Data shown:
------------
Lemma aria_attributes_follow_error_witness :
  attribute (input_element (Sample.input 0 (Some "Required") None))
    "aria-describedby" = Some (PString "email-feedback")
  ∧ attribute (select_element (Sample.select 3 None None None))
      "aria-describedby" = None.
Proof.
  destruct (aria_attributes_follow_error
              (Sample.input 0 (Some "Required") None)
              (Sample.select 3 None None None))
    as [(_ & _ & _ & Hset & _) (_ & _ & _ & _ & Hunset)].
  split; [apply Hset; discriminate | apply Hunset; reflexivity].
Defined.

Lemma floating_label_layout_witness :
  classList
    (BootstrapSelect
       (Sample.select 0 None None
          (Some {| BootstrapOptions.floatingLabel := Some true |})))
  = ["form-floating"]
  ∧ attribute (BootstrapSelect (Sample.select 0 None None None)) "className"
    = None.
Proof.
  split.
  - apply (floating_label_layout
             (Sample.select 0 None None
                (Some {| BootstrapOptions.floatingLabel := Some true |}))).
    reflexivity.
  - apply (floating_label_layout (Sample.select 0 None None None)).
    discriminate.
Defined.

Lemma error_message_mounting_witness :
  BootstrapErrorMessage "email" "email-feedback"
  ∈ BootstrapInput (Sample.input 1 None None)
  ∧ is_error_message (select_element (Sample.select 1 None None None))
    = false.
Proof.
  destruct (error_message_mounting (Sample.input 1 None None)
              (Sample.select 1 None None None))
    as (Hinput & _ & Hselect).
  split; [exact Hinput|].
  apply Hselect; [reflexivity|].
  change (children_of (BootstrapSelect (Sample.select 1 None None None)))
    with [select_label (Sample.select 1 None None None);
          select_element (Sample.select 1 None None None)].
  apply elem_of_cons. right. apply elem_of_cons. by left.
Defined.

(** Scenario 7 of the spec on a mounted [BootstrapInput]: the render that
    ends the submission focuses the [<input>] and scrolls to the [<label>],
    without smooth scrolling. *)
Example scenario_failed_submission_input :
  let props := Sample.input 1 (Some "Required") None in
  let submitting :=
    (BootstrapInput_render (Sample.formik true 1) props mount).1.1 in
  completed (BootstrapInput_render (Sample.formik false 1) props submitting).1.2
  = [ {| focusTarget := input_element props;
         scrollIntoViewTarget := input_label props;
         useSmoothScroll := false |} ].
Proof. vm_compute. reflexivity. Qed.

Lemma field_components_never_smooth_witness :
  ∃ c, completed
         (BootstrapInput_render (Sample.formik false 1)
            (Sample.input 1 (Some "Required") None)
            (BootstrapInput_render (Sample.formik true 1)
               (Sample.input 1 (Some "Required") None) mount).1.1).1.2
       = [c]
       ∧ useSmoothScroll c = false.
Proof.
  eexists. split; [apply scenario_failed_submission_input|].
  apply (field_components_never_smooth (Sample.formik false 1)
           (Sample.input 1 (Some "Required") None)
           (Sample.select 1 (Some "Required") None None)
           (BootstrapInput_render (Sample.formik true 1)
              (Sample.input 1 (Some "Required") None) mount).1.1).
  left. rewrite scenario_failed_submission_input. apply elem_of_cons. by left.
Defined.

(** * Further properties of the code *)

(** ** Wiring of the rendered fields *)

(** The props object of the two controls, spelled out. *)
Lemma input_element_props props :
  props_of (input_element props)
  = let fieldProps := InputProps.fieldProps props in
    let id :=
      element_id (InputProps.inputProps props)
        (FieldInputProps.name (FieldProps.field fieldProps)) in
    <["aria-describedby" :=
        if isInvalid fieldProps
        then PString (invalidFeedbackId id) else PUndefined]>
      (<["aria-invalid" := PBool (isInvalid fieldProps)]>
         (<["value" :=
              value_or_empty
                (FieldInputProps.value (FieldProps.field fieldProps))]>
            (<["id" := PString id]>
               (default ∅ (InputProps.inputProps props)
                ∪ (FieldInputProps.object (FieldProps.field fieldProps)
                   ∪ <["className" := PString (input_className props)]> ∅))))).
Proof. done. Qed.

Lemma select_element_props props :
  props_of (select_element props)
  = let fieldProps := SelectProps.fieldProps props in
    let id :=
      element_id (SelectProps.inputProps props)
        (FieldInputProps.name (FieldProps.field fieldProps)) in
    <["aria-describedby" :=
        if isInvalid fieldProps
        then PString (invalidFeedbackId id) else PUndefined]>
      (<["aria-invalid" := PBool (isInvalid fieldProps)]>
         (<["value" :=
              value_or_empty
                (FieldInputProps.value (FieldProps.field fieldProps))]>
            (<["id" := PString id]>
               (default ∅ (SelectProps.inputProps props)
                ∪ (FieldInputProps.object (FieldProps.field fieldProps)
                   ∪ <["className" := PString (select_className props)]>
                       ∅))))).
Proof. done. Qed.

Lemma attribute_props_of n k :
  attribute n k
  = match props_of n !! k with
    | Some PUndefined | None => None
    | Some v => Some v
    end.
Proof. destruct n; [done|done|]. cbn. by rewrite lookup_empty. Qed.

Lemma spread_optional_hit (o : option (gmap string PropValue)) k v :
  o ≫= (.!! k) = Some v → default ∅ o !! k = Some v.
Proof. by destruct o. Qed.

Lemma field_object_lookup f :
  FieldInputProps.object f !! "name" = Some (PString (FieldInputProps.name f))
  ∧ FieldInputProps.object f !! "onChange"
    = Some (PHandler (FieldInputProps.onChange f))
  ∧ FieldInputProps.object f !! "onBlur"
    = Some (PHandler (FieldInputProps.onBlur f)).
Proof.
  unfold FieldInputProps.object.
  destruct (FieldInputProps.checked f), (FieldInputProps.multiple f);
    by jsx_lookup.
Qed.

(** X1.  On every render of either field the [htmlFor] of the label is the
    [id] of the control, whatever [labelProps] and [inputProps] carry; that
    id is the string [inputProps.id] when there is one and the field's name
    when [inputProps] has no [id] or an [undefined] one. *)
Theorem label_is_bound_to_control (input : InputProps.t)
    (select : SelectProps.t) :
  let bound (inputProps : option (gmap string PropValue)) (name : string)
      (label control : VNode) : Prop :=
    ∃ id, attribute label "htmlFor" = Some (PString id)
          ∧ attribute control "id" = Some (PString id)
          ∧ (∀ s, inputProps ≫= (.!! "id") = Some (PString s) → id = s)
          ∧ (inputProps ≫= (.!! "id") = None → id = name)
          ∧ (inputProps ≫= (.!! "id") = Some PUndefined → id = name) in
  bound (InputProps.inputProps input)
    (FieldInputProps.name (FieldProps.field (InputProps.fieldProps input)))
    (input_label input) (input_element input)
  ∧ bound (SelectProps.inputProps select)
      (FieldInputProps.name
         (FieldProps.field (SelectProps.fieldProps select)))
      (select_label select) (select_element select).
Proof.
  cbn zeta. split.
  - eexists. split; [|split; [|split; [|split]]].
    + unfold input_label, attribute. jsx_lookup. reflexivity.
    + rewrite attribute_props_of, input_element_props. cbn zeta.
      by jsx_lookup.
    + intros s Hs. unfold element_id. by rewrite Hs.
    + intros Hnone. unfold element_id. by rewrite Hnone.
    + intros Hundef. unfold element_id. by rewrite Hundef.
  - eexists. split; [|split; [|split; [|split]]].
    + unfold select_label, attribute. jsx_lookup. reflexivity.
    + rewrite attribute_props_of, select_element_props. cbn zeta.
      by jsx_lookup.
    + intros s Hs. unfold element_id. by rewrite Hs.
    + intros Hnone. unfold element_id. by rewrite Hnone.
    + intros Hundef. unfold element_id. by rewrite Hundef.
Qed.

(** X2.  When the field has an error, the [aria-describedby] of the control
    names the element that the mounted error message renders: the
    [BootstrapErrorMessage] in the tree is Formik's [ErrorMessage] for the
    same field name, and for every message its render function gives a
    [<div>] of class [invalid-feedback] with that id and the message as its
    text. *)
Theorem described_by_names_the_feedback (input : InputProps.t)
    (select : SelectProps.t) :
  let described_by (fieldProps : FieldProps.t) (control : VNode)
      (tree : list VNode) : Prop :=
    FieldMetaProps.error (FieldProps.meta fieldProps) ≠ None →
    ∃ feedback render,
      ErrorMessage (FieldInputProps.name (FieldProps.field fieldProps)) render
      ∈ tree
      ∧ attribute control "aria-describedby" = Some (PString feedback)
      ∧ ∀ message,
          tag_of (render message) = Some "div"
          ∧ attribute (render message) "id" = Some (PString feedback)
          ∧ classList (render message) = ["invalid-feedback"]
          ∧ children_of (render message) = [Text message] in
  described_by (InputProps.fieldProps input) (input_element input)
    (BootstrapInput input)
  ∧ described_by (SelectProps.fieldProps select) (select_element select)
      (children_of (BootstrapSelect select)).
Proof.
  cbn zeta. split.
  - intros Herror%isInvalid_true. do 2 eexists. split; [|split].
    + unfold BootstrapInput, BootstrapErrorMessage.
      apply elem_of_cons. right. apply elem_of_cons. right.
      apply elem_of_cons. left. reflexivity.
    + rewrite attribute_props_of, input_element_props.
      cbn zeta. rewrite Herror. jsx_lookup. reflexivity.
    + intros message. cbn beta. unfold attribute. jsx_lookup. done.
  - intros Herror%isInvalid_true. do 2 eexists. split; [|split].
    + rewrite BootstrapSelect_children, Herror.
      apply elem_of_app. right. apply elem_of_cons. left. reflexivity.
    + rewrite attribute_props_of, select_element_props.
      cbn zeta. rewrite Herror. jsx_lookup. reflexivity.
    + intros message. cbn beta. unfold attribute. jsx_lookup. done.
Qed.

(** X3.  The control is always controlled: on every render the [value]
    attribute is set, to the field's value, or to the empty string when that
    value is [undefined]; a [value] in [inputProps] does not change it. *)
Theorem value_is_always_set (input : InputProps.t) (select : SelectProps.t) :
  let controlled (fieldProps : FieldProps.t) (control : VNode) : Prop :=
    let value := FieldInputProps.value (FieldProps.field fieldProps) in
    ∃ v, attribute control "value" = Some v
         ∧ (value = PUndefined → v = PString "")
         ∧ (value ≠ PUndefined → v = value) in
  controlled (InputProps.fieldProps input) (input_element input)
  ∧ controlled (SelectProps.fieldProps select) (select_element select).
Proof.
  cbn zeta. split.
  - rewrite attribute_props_of, input_element_props. cbn zeta. jsx_lookup.
    destruct (FieldInputProps.value _); cbn; eexists; by repeat split.
  - rewrite attribute_props_of, select_element_props. cbn zeta. jsx_lookup.
    destruct (FieldInputProps.value _); cbn; eexists; by repeat split.
Qed.


(** X5.  Unless [inputProps] carries the same prop, the control gets the
    Formik field's [name], [onChange] and [onBlur]. *)
Theorem field_handlers_reach_control (input : InputProps.t)
    (select : SelectProps.t) :
  let wired (field : FieldInputProps.t)
      (inputProps : option (gmap string PropValue)) (control : VNode)
      : Prop :=
    (inputProps ≫= (.!! "name") = None →
     attribute control "name" = Some (PString (FieldInputProps.name field)))
    ∧ (inputProps ≫= (.!! "onChange") = None →
       attribute control "onChange"
       = Some (PHandler (FieldInputProps.onChange field)))
    ∧ (inputProps ≫= (.!! "onBlur") = None →
       attribute control "onBlur"
       = Some (PHandler (FieldInputProps.onBlur field))) in
  wired (FieldProps.field (InputProps.fieldProps input))
    (InputProps.inputProps input) (input_element input)
  ∧ wired (FieldProps.field (SelectProps.fieldProps select))
      (SelectProps.inputProps select) (select_element select).
Proof.
  cbn zeta.
  destruct (field_object_lookup
              (FieldProps.field (InputProps.fieldProps input)))
    as (Hn1 & Hc1 & Hb1).
  destruct (field_object_lookup
              (FieldProps.field (SelectProps.fieldProps select)))
    as (Hn2 & Hc2 & Hb2).
  split; (split; [|split]); intros Hnone%spread_optional_miss;
    rewrite attribute_props_of, ?input_element_props, ?select_element_props;
    cbn zeta; rewrite !lookup_insert_ne by done;
    rewrite (lookup_union_r _ _ _ Hnone);
    erewrite lookup_union_Some_l by eassumption; done.
Qed.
------------
Problem to work on: Would you please return all lines of the data that include the word "onBlur"?

Response to the task:
  ∧ FieldInputProps.object f !! "onBlur"
    = Some (PHandler (FieldInputProps.onBlur f)).
    Formik field's [name], [onChange] and [onBlur]. *)
    ∧ (inputProps ≫= (.!! "onBlur") = None →
       attribute control "onBlur"
       = Some (PHandler (FieldInputProps.onBlur field))) in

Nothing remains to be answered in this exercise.